In a recent citizen survey, Las Cruceans gave public transportation low marks, so KRWG News rode the bus to see what people thought and find out how the city addresses challenges.
Waiting on the bus is on that list of things no one really likes to do.
“Because sometimes I’ll get up there. It’s supposed to get here at 8:05 and my class starts at 8:30,” said Heather Torres, an NMSU student.
She says she never knows how long she’ll wait. “…but it won’t get there till like 8:26 so I’ll run late to class.”
Some people say it can take an hour to get where they’re going.
Campbell Carson rides the bus most days. He lived in Sioux City, Iowa, a city roughly the same size as Las Cruces.
“So I lived there with my grandkids and stuff and their bus fares were $1.75 – one way, no transfer,” said Carson.
A dollar 75 one-way and no transfer -- but that’s in the Midwest.
In Las Cruces, it’s a dollar a ride.

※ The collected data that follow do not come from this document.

(* ===== verification/RuntimeProtocol.v ===== *)
(** * The life of the process

    What every run of the process of [Runtime] obeys, whatever its environment
    does: what has happened before its components start, what its health flags
    mean, and how it ends. *)

From S2P Require Import Prelude RustStr F64 Contracts Domain Planning Aggregation Coordination Metrics Effects Wire Gateway Template Runner Worker Scenarios Config Startup Leader Dispatch ExecutionLease RunStore Aggregator Kafka KafkaProperties Health Runtime RuntimeInit.

Section process.
Context {W : Type} `{Generators W} `{Base64} `{JsonText} `{UrlParsers}.
Notation ranswer := (ranswer (W := W)).
Notation rprog := (prog ranswer).
Notation robs := (obs ranswer).

(** ** Calls that are not made *)

Definition call_of (x : robs) : rcall W := match x with Answered c _ | Dropped c => c end.

(** The calls of a kind. *)
Definition only (kind : rcall W -> bool) (x : robs) : option robs := if kind (call_of x) then Some x else None.

Definition waits (c : rcall W) : bool :=
  match c with RSleep _ | RShutdown | RShutdownChanged | RPeerFailed | RForever => true | _ => false end.

Section never.
Variable kind : rcall W -> bool.
Hypothesis waits_plain : forall c, waits c = true -> kind c = false.

(** A program that makes no call of the kind. *)
Notation never := (unseen (only kind)).

Lemma never_call {A} c (k : ranswer c -> rprog A) : kind c = false -> (forall r, never (k r)) -> never (Call c k).
Proof. intros Hc Hk. unfold only. apply unseen_call; [simpl; by rewrite Hc|]. intros r. split; [simpl; by rewrite Hc|apply Hk]. Qed.

Lemma never_call_of c : kind c = false -> never (rcall_of c).
Proof. intros Hc. apply never_call; [done|]. intros. apply unseen_ret. Qed.

Lemma never_rtry {A B} (m : rprog (result string A)) (f : A -> rprog (result string B)) :
  never m -> (forall a, never (f a)) -> never (rtry m f).
Proof. intros Hm Hf. apply unseen_bind; [done|]. intros []; [apply Hf|apply unseen_ret]. Qed.

Lemma never_select {A} (p q : rprog A) : never p -> never q -> never (select p q).
Proof. intros Hp Hq. apply unseen_race; [done..|]. intros. apply unseen_ret. Qed.

Lemma never_with_timeout {A} d (p : rprog A) : never p -> never (with_timeout d p).
Proof.
  intros Hp. apply never_select; [apply unseen_bind; [done|]; intros; apply unseen_ret|].
  apply never_call; [by apply waits_plain|]. intros. apply unseen_ret.
Qed.

Lemma never_forever {A} : never (process_forever : rprog A).
Proof. apply never_call; [by apply waits_plain|]. intros []. Qed.

Lemma never_wait_or_shutdown d : never (process_wait_or_shutdown d).
Proof.
  apply never_call; [by apply waits_plain|]. intros []; [apply unseen_ret|]. apply never_select.
  - apply never_call; [by apply waits_plain|]. intros. apply unseen_ret.
  - apply never_call; [by apply waits_plain|]. intros []; [apply unseen_ret|]. apply never_call; [by apply waits_plain|]. intros. apply unseen_ret.
Qed.

Lemma never_until_ready {A} fuel (probe : rprog (option A)) : never probe -> never (until_ready fuel probe).
Proof.
  intros Hp. induction fuel as [|fuel IH]; [apply never_forever|]. apply unseen_bind; [done|]. intros [a|]; [apply unseen_ret|].
  apply never_rtry; [apply never_wait_or_shutdown|done].
Qed.

Lemma never_wait_for_shutdown fuel : never (wait_for_shutdown fuel).
Proof.
  apply never_call; [by apply waits_plain|]. intros []; [apply unseen_ret|]. induction fuel as [|fuel IH]; [apply never_forever|].
  apply never_call; [by apply waits_plain|]. intros []; [apply unseen_ret|].
  apply never_call; [by apply waits_plain|]. intros []; [apply unseen_ret|done].
Qed.

Lemma never_try_join {A B} (p : rprog (result string A)) (q : rprog (result string B)) : never p -> never q -> never (try_join p q).
Proof.
  intros Hp Hq. apply unseen_both; [| |intros; apply unseen_ret]; (apply never_select; [done|]);
    (apply never_call; [by apply waits_plain|]; intros; apply unseen_ret).
Qed.

Lemma never_set_health stores : Forall (fun p => kind (RHealth p.1 p.2) = false) stores -> never (set_health stores).
Proof. induction 1 as [|[field ready] stores Hk _ IH]; [apply unseen_ret|]. apply never_call; [done|]. intros. done. Qed.

Lemma never_signal_task :
  kind RSignal = false -> kind RSendShutdown = false -> Forall (fun p => kind (RHealth p.1 p.2) = false) begin_draining -> never signal_task.
Proof.
  intros Hs1 Hs2 Hs3. apply never_call; [done|]. intros. apply unseen_bind; [by apply never_set_health|]. intros. by apply never_call_of.
Qed.

Section kafka.
Hypothesis kafka_plain : forall c, kind (RKafka c) = false.

Lemma never_kafka {A} (p : prog kanswer A) : never (kafka p).
Proof. apply unseen_interp. intros c. apply never_call; [done|]. intros. apply unseen_ret. Qed.

Lemma never_probe_until {A} fuel (p : prog kanswer (result string A)) : never (until_ready fuel (r ← kafka p; mret (ok r))).
Proof. apply never_until_ready, unseen_bind; [apply never_kafka|]. intros. apply unseen_ret. Qed.
End kafka.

Those fees only make up about 15 percent of what it takes to keep the buses running.
That’s according to the man in charge of the roadrunner bus system – Mike Bartholomew.
“You get into really highly urbanized cities you might be pushing 30 percent.”
Transportation is definitely his passion. “There’s an old greyhound that will roll itself if you push it hard on a table.”
He has hundreds of toy buses and oversees a handful of real ones, not enough according to some citizens.
“People would like to see other areas of town served better than what they are now.”
He reads notes and emails bus riders send him. “People would like to see areas that we are serving now served more frequently or more extended hours.”
A recent city survey puts it into numbers.
Around 30 percent of respondents rated bus travel in Las Cruces as “poor.” Nearly 40 percent said it was only “fair.”
But Las Cruces isn’t New York City. Bartholomew knows that. His biggest request is “Probably my number one request is to have Sunday service. There are a lot of people who work on Sunday.”
That will take money of course. Money that comes from the state and federal government.
Santa Fe and Albuquerque have a dedicated local match of federal transit authority money
“In our case we get about a third of our funding from FTA funding for operating funding.”
That money could be reduced by the federal government, but it’s almost a sure bet less money will come from the state.
Las cruces will lose $8.5 million from the last minute amendments to house bill 641.
“Because we get general fund monies, we could potentially be affected if the city doesn’t have other revenue sources.”
Las cruces has 15 years to wean itself off the $8.5 million. What portion the already lean bus system would take is unknown. Federal funding is intact – this fiscal year anyway.
“We got about $1.8 million in federal funding. That money can be used for capital or for operations.”
Sunday service is one way to improve. Another is bus shelters. When Bartholomew took his job in 2002, the number of shelters was surprising.
“When I came here there were four bus shelters.”
There are a lot more now – a good thing if you don’t like sunburns, and by year’s end, people like heather torres, may have something to do while they sit and wait.
“We’re working on programs to get real time information.”
So even if that bus is late, she’ll know about it.